A former school superintendent that I worked with used to ask all prospective teaching candidates this question in an interview, “Is student failure teacher failure?” My answer to that question would be a qualified, “Yes.” It is the responsibility of every teacher to do his/her best to meet the needs of every student and to find a way to motivate and educate even the most recalcitrant student. When we fail to do this, we have, in some sense failed. We must, however realize that it is impossible to reach all, and though we might fail on occasion, we need to face the challenges of a new class and once again set a goal to reach every student, even if we know that goal is a stretch.
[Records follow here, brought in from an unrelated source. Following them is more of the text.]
(** * nets/resnet.py: residual network assembly, verified over a shallow embedding

    The development follows [src/nets/resnet.py]:
    - Python integers are [Z]; Python floats are IEEE binary64 values, given
      by the executable specification [SpecFloat] of the standard library
      ([prec = 53], [emax = 1024]);
    - exceptions are the constructors of [exn], and fallible code returns a
      [result];
    - [self.inplanes] and [self.dilation], which [_make_layer] mutates, are
      threaded through a small state-and-error monad [M];
    - torch modules are records that keep what the constructors are given;
      a parameter tensor is abstracted to how it was initialised and to its
      [requires_grad] flag; what torch itself refuses to build or to apply
      is stated apart, in [Conv2d_accepted] and [Conv2d_usable]. *)

From Stdlib Require Import ZArith List Bool Lia String.
From Stdlib Require Import Floats.SpecFloat.
Import ListNotations.
Open Scope Z_scope.

(** ** Exceptions and results *)

Inductive exn : Type :=
| ValueError_BasicBlock_groups_width   (* 'BasicBlock only supports groups=1 and base_width=64' *)
| NotImplementedError_BasicBlock_dilation (* "Dilation > 1 not supported in BasicBlock" *)
| ValueError_replace_stride_with_dilation (* "replace_stride_with_dilation should be None or a 3-element tuple" *)
| IndexError                            (* list index out of range *)
| OverflowError                         (* int too large for a float, or int() of an infinity *)
| ValueError_nan                        (* int() or math.ceil() of a NaN *)
| ZeroDivisionError
| LoadError.                            (* raised by the external state-dict loader *)

Inductive result (A : Type) : Type :=
| Ok (a : A)
| Raise (e : exn).
Arguments Ok {A} a.
Arguments Raise {A} e.

Definition rbind {A B} (r : result A) (k : A -> result B) : result B :=
  match r with
  | Ok a => k a
  | Raise e => Raise e
  end.

Declare Scope result_scope.
Delimit Scope result_scope with res.
Notation "'let?' x ':=' r 'in' k" := (rbind r (fun x => k))
  (at level 10, x name, r at level 100, k at level 200) : result_scope.
Notation "'let?' ' p ':=' r 'in' k" := (rbind r (fun x => match x with p => k end))
  (at level 10, p pattern, r at level 100, k at level 200) : result_scope.

(** ** Python floats *)

Module PyFloat.

Definition prec : Z := 53.
Definition emax : Z := 1024.

Definition float := spec_float.

(** [float(z)], the conversion Python applies to an int operand of a
    mixed int/float operation: round to nearest even, [OverflowError]
    when the int is too large. *)
Definition of_int (z : Z) : result float :=
  match binary_normalize prec emax z 0 false with
  | S754_infinity _ => Raise OverflowError
  | f => Ok f
  end.

(** [x / y] on floats. *)
Definition div (x y : float) : result float :=
  match y with
  | S754_zero _ => Raise ZeroDivisionError
  | _ => Ok (SFdiv prec emax x y)
  end.

(** [x * y] on floats. *)
Definition mul (x y : float) : float := SFmul prec emax x y.

(** [a / b] on two ints: the correctly rounded quotient. *)
Definition int_as_finite (z : Z) : float :=
  match z with
  | Z0 => S754_zero false
  | Zpos p => S754_finite false p 0
  | Zneg p => S754_finite true p 0
  end.

Definition int_truediv (a b : Z) : result float :=
  if b =? 0 then Raise ZeroDivisionError
  else match SFdiv prec emax (int_as_finite a) (int_as_finite b) with
       | S754_infinity _ => Raise OverflowError
       | f => Ok f
       end.

(** The integer part of [m * 2^e], [m > 0], rounded down and rounded up. *)
Definition floor_scaled (m : positive) (e : Z) : Z :=
  if 0 <=? e then Zpos m * 2 ^ e else Zpos m / 2 ^ (- e).

Definition ceil_scaled (m : positive) (e : Z) : Z :=
  if 0 <=? e then Zpos m * 2 ^ e else - ((- Zpos m) / 2 ^ (- e)).

(** [int(f)]: truncation toward zero. *)
Definition to_int (f : float) : result Z :=
  match f with
  | S754_zero _ => Ok 0
  | S754_finite false m e => Ok (floor_scaled m e)
  | S754_finite true m e => Ok (- floor_scaled m e)
  | S754_infinity _ => Raise OverflowError
  | S754_nan => Raise ValueError_nan
  end.

(** [math.ceil(f)]. *)
Definition ceil (f : float) : result Z :=
  match f with
  | S754_zero _ => Ok 0
  | S754_finite false m e => Ok (ceil_scaled m e)
  | S754_finite true m e => Ok (- floor_scaled m e)
  | S754_infinity _ => Raise OverflowError
  | S754_nan => Raise ValueError_nan
  end.

End PyFloat.

(** ** torch.nn layers

    A parameter tensor is kept as the way its values were last initialised
    and its [requires_grad] flag; a freshly built parameter is trainable.
    The layers are records of the arguments their constructors are given:
    the constructors below follow the Python code of this file.  The
    checks torch makes on the arguments are given after them, as
    [Conv2d_accepted] and [Conv2d_usable]; the statements that depend on
    them name them in their hypotheses. *)

Inductive initializer : Type :=
| torch_default                 (* the layer's own reset_parameters *)
| kaiming_normal_fan_out_relu   (* nn.init.kaiming_normal_(w, mode='fan_out', nonlinearity='relu') *)
| constant_ (c : Z).            (* nn.init.constant_(w, c) *)

Record Param : Type := mkParam {
  data : initializer;
  requires_grad : bool
}.

Definition new_parameter : Param := mkParam torch_default true.

Definition set_requires_grad (b : bool) (p : Param) : Param :=
  mkParam (data p) b.

Definition set_data (i : initializer) (p : Param) : Param :=
  mkParam i (requires_grad p).

(** [nn.Conv2d(..., bias=False)] *)
Record Conv2d : Type := mkConv2d {
  in_channels : Z;
  out_channels : Z;
  kernel_size : Z;
  conv_stride : Z;
  padding : Z;
  conv_groups : Z;
  conv_dilation : Z;
  conv_weight : Param
}.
Friedman and Duncan may feel comfortable blaming America’s parents and children for a lack of effort, but as teachers we cannot fall into that trap. Ultimately, where professional educators must come down is on the side of the children and assert that there are no lazy students. As teachers we must not blame the students; we must peel back the layers of disaffection the child uses for protection to find the key to that individual student’s wants, needs and desires. That is in every teacher’s job description.